** WHAT YOU WILL DO **
Of the material below, the lines to be retyped are those from the line containing "append_service cfg key" through the line containing "into_response e in", inclusive; reproduce them exactly.

** SUPPLIED DATA **
(** An authenticated request with the shared body reaches the handler as encoded. *)
Lemma append_service_encoded cfg url key k f o p (w : World St) :
  key <> "" ->
  append_service cfg key (append_http_request url key (append_body k f o p)) w =
  match run (append cfg {| idempotency_key_hex := hex_encode (arr_bytes k);
                           kernel_key_fingerprint_sha256 := f; ar_occurred_at_epoch_seconds := o;
                           token_b64 := b64url_encode p |}) w with
  | (Ok (status, r), w') => (inr (json_response status (append_response_value r)), w')
  | (Err e, w') => let (status, b) := into_response e in
                   (inr (json_response status (error_response_value b)), w')
  | (Panic, w') => (inl "connection closed before message completed", w')
  end.
Proof.
  intros Hkey. unfold append_service.
  assert (tlog_auth_layer key "/v1/append" (Some key) = None) as Hauth.
  { unfold tlog_auth_layer. simpl. apply is_empty_false in Hkey as ->.
    by destruct (constant_time_eq (as_bytes key) (as_bytes key)) eqn:E;
      [|rewrite <-not_true_iff_false, constant_time_eq_str in E]. }
  change (request_header _ _) with (Some key). by rewrite Hauth.
Qed.

Lemma append_response_ok r :
  utf8 (entry_id r) = true -> utf8 (leaf_hash_hex r) = true -> u64_ok (ar_leaf_index r) ->
  serde_from_slice (as_bytes (serde_to_string (append_response_value r))) =
  inr (append_response_value r).
Proof.
  intros. apply serde_roundtrip; [obj_ok|]. simpl. lia.
Qed.

(** What the client reads from a success of the log. *)
Lemma client_result_success i r status :
  Client.is_success status = true -> (status =? 409) = false ->
  utf8 (entry_id r) = true -> u64_ok (ar_leaf_index r) ->
  leaf_hash_hex r = hex_encode (arr_bytes (leaf_hash (ti_payload i))) ->
  client_result i (inr (json_response status (append_response_value r))) =
  inr {| to_leaf_index := ar_leaf_index r; to_idempotent_replay := idempotent_replay r |}.
Proof.
  intros Hs H409 Hid Hix Hhash. unfold client_result. simpl. rewrite H409, Hs.
  unfold Client.decode_json. simpl.
  rewrite append_response_ok by (try done; rewrite Hhash; apply plain_utf8, hex_plain).
  simpl. rewrite Hhash, hex_roundtrip. by rewrite bool_decide_false by tauto.
Qed.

** FINAL ANSWER **
  append_service cfg key (append_http_request url key (append_body k f o p)) w =
  match run (append cfg {| idempotency_key_hex := hex_encode (arr_bytes k);
                           kernel_key_fingerprint_sha256 := f; ar_occurred_at_epoch_seconds := o;
                           token_b64 := b64url_encode p |}) w with
  | (Ok (status, r), w') => (inr (json_response status (append_response_value r)), w')
  | (Err e, w') => let (status, b) := into_response e in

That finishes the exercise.